Arden views today’s news as “very negative,” despite New Star’s asset retention levels, thus taking into account the pretax profit disappointment, the finance director’s resignation and the stock’s strong run up ahead of the update, the analysts today downgrade their recommendation to Sell from Buy.
Altium Securities’ Catherine Heath has also reduced her recommendation this morning—to Hold from Buy—but on valuation grounds rather than as a reaction to Henderson’s operational performance.
Heath said in a note to investors this morning that the update on New Star’s integration is “very positive” and that alongside the guidance on first-half profits this gives her confidence in her full-year estimate of £64.4 million, which is some way below consensus. “We see downside risk to our estimate, but envisage positive operational news to be of greater importance for the share price,” Heath said.
Following the recent share price outperformance, Altium has upped its price target to 106p from 100p while cutting its stance to Hold.
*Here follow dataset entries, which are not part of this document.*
(** * Browser front-end scripts: a shallow embedding

    The repository holds independent browser scripts: a shared UI helper
    (validation, toasts, HTTP helpers), a photo editor, a video editor with
    a status-polling loop, a rock-paper-scissors game and a country page
    with a population counter.

    JavaScript runs every event handler to completion, so each handler (and
    each continuation after an [await]) is embedded as one atomic step of a
    state machine over the page's global variables.  A step also returns
    the list of effects it performed, in program order.

    Conventions: a variable that may be [null] or [undefined] is an
    [option]; numbers that the scripts only compare or count are in [Z],
    doubles that are only carried along are the rationals they denote;
    DOM lookups are taken to succeed, and of the DOM only the properties
    that handlers set to steer the user (hidden sections, disabled buttons,
    status text, progress) are kept. *)

From Stdlib Require Import ZArith QArith List String Bool Lia DecimalString.
Import ListNotations.
Open Scope string_scope.
Open Scope Z_scope.

(* ====================================================================== *)
(** * Part I: definitions                                                  *)
(* ====================================================================== *)

(** ** JavaScript values used by the scripts *)

(** Strict equality of two strings. *)
Notation "a === b" := (String.eqb a b) (at level 70, no associativity).

(** A variable holding a string, [null] or [undefined] is an
    [option string]; only the empty string and the absent value are falsy. *)
Definition truthy (v : option string) : bool :=
  match v with
  | Some s => negb (s === "")
  | None => false
  end.

(** [v || d] for a string-or-absent [v]. *)
Definition or_default (v : option string) (d : string) : string :=
  match v with
  | Some s => if s === "" then d else s
  | None => d
  end.

(** A variable holding a timer handle or [null]; [0] is the falsy number. *)
Definition truthy_handle (v : option Z) : bool :=
  match v with
  | Some n => negb (n =? 0)
  | None => false
  end.

(** Template-literal rendering of an integer. *)
Definition show_int (n : Z) : string := NilZero.string_of_int (Z.to_int n).

(** [Array.prototype.includes] on an array of strings. *)
Definition includes (l : list string) (x : string) : bool :=
  existsb (String.eqb x) l.

(** The part of a DOM [File] the scripts read. *)
Record File := {
  file_name : string;
  file_type : string;
  file_size : Z
}.

(** ** Rock-paper-scissors (12-spanish-rock-paper-scissors.js, first part) *)

Record Score := {
  wins : Z;
  losses : Z;
  ties : Z
}.

(** [score] when local storage holds none. *)
Definition score0 : Score := {| wins := 0; losses := 0; ties := 0 |}.

(** Doubles are rationals: the two thresholds are the IEEE-754 results of
    [1 / 3] and [2 / 3], and [Math.random()] is a double in [0, 1). *)
Definition one_third : Q := 6004799503160661 # 18014398509481984.
Definition two_thirds : Q := 6004799503160661 # 9007199254740992.

Definition Qge_bool (x y : Q) : bool := Qle_bool y x.
Definition Qlt_bool (x y : Q) : bool := negb (Qle_bool y x).

Definition pickComputerMove (randomNumber : Q) : string :=
  if Qge_bool randomNumber 0 && Qlt_bool randomNumber one_third then "Rock"
  else if Qge_bool randomNumber one_third && Qlt_bool randomNumber two_thirds
       then "Paper"
  else if Qge_bool randomNumber two_thirds && Qlt_bool randomNumber 1
       then "Scissors"
  else "".

(** Lines 53-81 of [playGame]: the result for a pair of moves. *)
Definition playResult (playerMove computerMove : string) : string :=
  if playerMove === "Scissors" then
    if computerMove === "Rock" then "Perdiste"
    else if computerMove === "Paper" then "Ganaste"
    else if computerMove === "Scissors" then "Empate"
    else ""
  else if playerMove === "Paper" then
    if computerMove === "Rock" then "Ganaste"
    else if computerMove === "Paper" then "Empate"
    else if computerMove === "Scissors" then "Perdiste"
    else ""
  else if playerMove === "Rock" then
    if computerMove === "Rock" then "Empate"
    else if computerMove === "Paper" then "Perdiste"
    else if computerMove === "Scissors" then "Ganaste"
    else ""
  else "".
However, the broker continues to see Henderson as a core sector holding and “would not hesitate to turn Buyers again in the event of us having more confidence on market levels or fund flows.”
Heath also stressed that consolidation opportunities remain abundant and said today’s update should provide investors with confidence that Henderson can acquire well in the future.
Amongst other asset management firms updating the market today were Ashmore Group, which said results for the full year are to be in-line with management expectations, and BlueBay Asset Management, which pleased by revealing fourth quarter funds under management increased by 35% quarter on quarter and as such it also sees its full-year performance in line with expectations.
At 9.30am, Henderson had slumped 13.3% to 90p to be the FTSE 250 index’s main casualty and Ashmore had shed 3.5% to 201.25p. BlueBay, meanwhile, was among the top mid-cap risers with a gain of 4.8% to 220.25p.